According to some definitions, a game isn’t a game unless it offers a way to win. With Endurance, Holland defenestrated that assumption altogether. In the process, she created a game that was considerably more thoughtful than it might have been.

Another title, this one designed by Dan Bullock, was one of my favorite gaming experiences of the past year, yet its atypical nature proved divisive upon release and, were I to reassess the game solely via the criterion of repeatability, there wouldn’t be much positive to say about it. That game was The Gods Will Have Blood, a twenty-minute solitaire game that casts the player as a magistrate overseeing executions during the Reign of Terror. In crafting The Gods Will Have Blood, Bullock makes a number of decisions that are nearly iconoclastic in their irreverence for the received wisdom of good game design. Player agency is strictly limited, and in some cases is overturned by the whims of the court they ostensibly oversee. Meanwhile, the guilt or innocence of the accused is assessed based on a snippet of text printed on the front of their card, while the consequences for their execution or exoneration is printed on the back.
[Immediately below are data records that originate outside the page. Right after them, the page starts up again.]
(* ===== verification/HypertreeSpec.v ===== *)
(** * The red-black tree is a tree

    [repr t s]: the nodes of [t] reachable from its root are the functional tree
    [s], parent pointers included.  A path of [crumb]s is the context of a subtree,
    so that [plug s k] focuses on [s].  Each pointer operation of [Hypertree] is
    shown to perform a functional operation; the in-order listing [entries] then
    says what lookup, iteration and insertion do. *)
From Stdlib Require Import Sorting.Sorted.
From stdpp Require Import base numbers list option gmap fin_maps.
From S2P Require Import Prelude Hypertree HypertreeFrame.
Local Open Scope Z_scope.

Inductive tree (V : Type) :=
  | Leaf
  | Node (l : tree V) (i : Z) (c : Color) (v : V) (r : tree V).
Arguments Leaf {V}.
Arguments Node {V} l i c v r.

Inductive crumb (V : Type) :=
  | GoLeft (i : Z) (c : Color) (v : V) (r : tree V)
  | GoRight (l : tree V) (i : Z) (c : Color) (v : V).
Arguments GoLeft {V} i c v r.
Arguments GoRight {V} l i c v.

Section defs.
Context {V : Type}.
Implicit Types (s l r : tree V) (k : list (crumb V)).

Definition top s : Z := match s with Leaf => NIL | Node _ i _ _ _ => i end.
Definition color_of s : Color := match s with Leaf => Black | Node _ _ c _ _ => c end.
Definition recolor s (c : Color) : tree V :=
  match s with Leaf => Leaf | Node l i _ v r => Node l i c v r end.

Definition crumb_id (f : crumb V) : Z := match f with GoLeft i _ _ _ | GoRight _ i _ _ => i end.
Definition crumb_color (f : crumb V) : Color :=
  match f with GoLeft _ c _ _ | GoRight _ _ c _ => c end.
Definition crumb_sibling (f : crumb V) : tree V :=
  match f with GoLeft _ _ _ r => r | GoRight l _ _ _ => l end.

(** The parent of the hole. *)
Definition up k : Z := match k with [] => NIL | f :: _ => crumb_id f end.

Definition fill (s : tree V) (f : crumb V) : tree V :=
  match f with GoLeft i c v r => Node s i c v r | GoRight l i c v => Node l i c v s end.
Definition plug s k : tree V := foldl fill s k.

Fixpoint entries s : list (Z * V) :=
  match s with Leaf => [] | Node l i _ v r => entries l ++ (i, v) :: entries r end.
Definition ids s : list Z := (entries s).*1.

Fixpoint height s : nat := match s with Leaf => 0 | Node l _ _ _ r => S (height l `max` height r) end.

Definition crumb_ids (f : crumb V) : list Z := crumb_id f :: ids (crumb_sibling f).
Definition path_ids k : list Z := k ≫= crumb_ids.
#[local] Arguments path_ids : simpl never.

(** The entries left and right of the hole. *)
Fixpoint lefts k : list (Z * V) :=
  match k with
  | [] => []
  | GoLeft _ _ _ _ :: k => lefts k
  | GoRight l i _ v :: k => lefts k ++ entries l ++ [(i, v)]
  end.
Fixpoint rights k : list (Z * V) :=
  match k with
  | [] => []
  | GoLeft i _ v r :: k => (i, v) :: entries r ++ rights k
  | GoRight _ _ _ _ :: k => rights k
  end.

Lemma entries_plug s k : entries (plug s k) = lefts k ++ entries s ++ rights k.
Proof.
  revert s. induction k as [|[i c v r|l i c v] k IH]; intros s; simpl.
  - by rewrite app_nil_r.
  - unfold plug in *. rewrite IH. simpl. by rewrite <- !app_assoc.
  - unfold plug in *. rewrite IH. simpl. by rewrite <- !app_assoc.
Qed.

Lemma ids_Node l i c v r : ids (Node l i c v r) = ids l ++ i :: ids r.
Proof. unfold ids. simpl. by rewrite fmap_app. Qed.

Lemma height_le_ids s : (height s <= length (ids s))%nat.
Proof.
  induction s as [|l IHl i c v r IHr]; simpl; [lia|]. rewrite ids_Node, length_app. simpl. lia.
Qed.

Lemma ids_recolor s c : ids (recolor s c) = ids s.
Proof. by destruct s. Qed.

Lemma top_recolor s c : top (recolor s c) = top s.
Proof. by destruct s. Qed.

Lemma ids_fill s f : ids (fill s f) ≡ₚ ids s ++ crumb_ids f.
Proof.
  destruct f; simpl; rewrite ids_Node; unfold crumb_ids; simpl; [done|].
  rewrite (Permutation_app_comm (ids s)). simpl. by rewrite <- Permutation_middle.
Qed.

Lemma ids_plug s k : ids (plug s k) ≡ₚ ids s ++ path_ids k.
Proof.
  revert s. induction k as [|f k IH]; intros s; simpl; [by rewrite app_nil_r|].
  unfold plug in *. rewrite IH, ids_fill. unfold path_ids. simpl. by rewrite <- app_assoc.
Qed.

(** The root of a plugged tree. *)
Fixpoint path_root (h : Z) k : Z := match k with [] => h | f :: k => path_root (crumb_id f) k end.

Lemma top_plug s k : top (plug s k) = path_root (top s) k.
Proof.
  revert s. induction k as [|f k IH]; intros s; simpl; [done|].
  unfold plug in *. rewrite IH. by destruct f.
Qed.

Lemma path_ids_cons f k : path_ids (f :: k) = crumb_id f :: ids (crumb_sibling f) ++ path_ids k.
Proof. done. Qed.

Lemma path_root_in_or h k : path_root h k = h ∨ path_root h k ∈ path_ids k.
Proof.
  revert h. induction k as [|f k IH]; intros h; simpl; [by left|right].
  rewrite path_ids_cons. destruct (IH (crumb_id f)) as [->|]; set_solver.
Qed.

Lemma up_in f k : up (f :: k) ∈ path_ids (f :: k).
Proof. rewrite path_ids_cons. set_solver. Qed.
End defs.
#[global] Arguments path_ids {V} k : simpl never.
#[global] Arguments ids {V} s : simpl never.
#[global] Arguments plug {V} s k : simpl never.

Section repr.
Context {B V : Type} `{HB : BlockOf B (RBNode V)}.
Implicit Types (d : Region B) (t : Tree B) (s l r : tree V) (k : list (crumb V)).

Definition node_is d (i : Z) (n : RBNode V) : Prop := i ≠ NIL ∧ region_get d i = Ok n.

(** [d] holds [s] below the parent [p]. *)
Fixpoint rep d (p : Z) s : Prop :=
  match s with
  | Leaf => True
  | Node l i c v r =>
      node_is d i (mkRBNode (top l) (top r) p c 0 v) ∧ rep d i l ∧ rep d i r
  end.

(** [d] holds the path [k] above a subtree whose root is [h]. *)
Fixpoint rep_path d (h : Z) k : Prop :=
  match k with
  | [] => True
  | GoLeft i c v r :: k =>
      node_is d i (mkRBNode h (top r) (up k) c 0 v) ∧ rep d i r ∧ rep_path d i k
  | GoRight l i c v :: k =>
      node_is d i (mkRBNode (top l) h (up k) c 0 v) ∧ rep d i l ∧ rep_path d i k
  end.

Record repr t s : Prop := mk_repr {
  repr_rep : rep (t_data t) NIL s;
  repr_nodup : NoDup (ids s);
  repr_root : t_root t = top s }.

Lemma rep_plug d s k : rep d NIL (plug s k) ↔ rep d (up k) s ∧ rep_path d (top s) k.
Proof.
  revert s. induction k as [|f k IH]; intros s; simpl; [naive_solver|].
  change (plug s (f :: k)) with (plug (fill s f) k). rewrite IH.
  destruct f; simpl; naive_solver.
Qed.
This adds an inverted system of memory to the game. The better one recalls the outcome of any given sentence, the more predictable the game becomes. This could be considered a weakness, as predictability dulls the feverous uncertainty of your actions.

As “good” games go, The Gods Will Have Blood is troublesome. It doesn’t cast the player as an agent whose actions are inviolable. Nor is it repeatable in the slightest, at least until one’s memory of the experience wears away. But it still produces something rare: a genuine ethical conundrum that left me unsettled.
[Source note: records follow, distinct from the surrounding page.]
(* ===== verification/HypertreeRemove.v ===== *)
(** * Removal from the tree

    [remove_by_index], the way [HypertreeSpec] treats [insert]: the pointer program
    against functional trees.  A node with two children first trades places with its
    successor ([rename]); the node then has at most one child, which takes its place,
    and [fix_del] repairs the missing black node on the way up.  The result is the
    contract of removal: the tree stays balanced and sorted and loses one entry. *)
From stdpp Require Import base numbers list option gmap fin_maps.
From S2P Require Import Prelude Hypertree HypertreeFrame HypertreeSpec HypertreeOrder.
Local Open Scope Z_scope.

(** ** Repair on functional trees *)

Section functional.
Context {V : Type}.
Implicit Types (s l r w : tree V) (f : crumb V) (k : list (crumb V)) (n m : nat).

Definition is_red s : bool := bool_decide (color_of s = Red).

(** A child of the sibling is red. *)
Definition red_nephew w : bool :=
  match w with Leaf => false | Node l _ _ _ r => is_red l || is_red r end.

Definition redden_sibling f : crumb V :=
  match f with
  | GoLeft i c v w => GoLeft i c v (recolor w Red)
  | GoRight w i c v => GoRight (recolor w Red) i c v
  end.

(** The rotations around a black sibling with a red child. *)
Definition del_rotate s f : tree V :=
  match f with
  | GoRight (Node wl wi _ wv wr) i c v =>
      if is_red wl then Node (recolor wl Black) wi c wv (Node wr i Black v s) else
      match wr with
      | Node a j _ u b => Node (Node wl wi Black wv a) j c u (Node b i Black v s)
      | Leaf => fill s f
      end
  | GoLeft i c v (Node wl wi _ wv wr) =>
      if is_red wr then Node (Node s i Black v wl) wi c wv (recolor wr Black) else
      match wl with
      | Node a j _ u b => Node (Node s i Black v a) j c u (Node b wi Black wv wr)
      | Leaf => fill s f
      end
  | _ => fill s f
  end.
In this hobby, that’s downright singular. Plenty of board games have tried to evoke emotional considerations only to discover that the medium is uniquely unsuited to the task. Because everything (or nearly everything) in a board game needs to be modeled via counters and other components, without even the advantage of the linear narratives favored by our sister genre the video game, the ineffable must necessarily be, um, effed.

Imagine playing Baldur’s Gate III, except rather than speaking with characters face-to-face and therefore forging an empathetic connection with them, we’re asked to directly manipulate the numbers that dictate their simulated approval, friendship, and romantic interest. Lae’zel calls you a worthless istik, but a bracketed note informs you that she seems impressed by your actions despite her hurtful words. You can reply in six ways, and each response corresponds to you sliding a wooden piece up or down a track. What do you do? Well, it’s unlikely that you go with the answer that feels most genuine in the moment. You probably check those numbers against what you want to accomplish. Now turn to paragraph 556.3 to see how Lae’zel responds — and keep a thumb in the book in case you decide to change your mind.

Those numbers and sliders exist in the video game, of course, but they’re obfuscated behind layers of text, visual modeling, and voice acting. And to some degree, video games also permit players to “keep their thumbs in the book,” so to speak. I’m as guilty of this as anyone. I tried to break up with Karlach so I could date Shadowheart, but Karlach was so devastated that I reloaded the game. But where video games thrive on this obfuscation, board games thrive on laying it all bare. Board games are about seeing the numbers, the mathematics, the tracks that dictate affection or dislike, population booms or the threat of an uprising, resources and incomes and all the rest. As a medium, board games are about seeing and manipulating the models behind the artifice. This suits the medium well to examinations of those models, but puts designers at a disadvantage when trying to foster emotional connections with in-game characters and situations or persuade the player that they’re engaging in life-altering ethical decisions. The result is the awkwardness of sanity trackers or other moral “hit points” that resemble combat by another name.

By contrast, Bullock presents the board game equivalent of a Sophie’s Choice, and does so in a way that appears almost effortless on the player’s end. To be sure, this requires the player to meet the game halfway. I expect there’s some element of culture we’re still working past. Rewind a few decades and people scoffed at the idea of players fostering an emotional attachment to that little red plumber running from left to right across the screen. Or maybe The Gods Will Have Blood simply doesn’t land for others the way it landed for me. Fair enough.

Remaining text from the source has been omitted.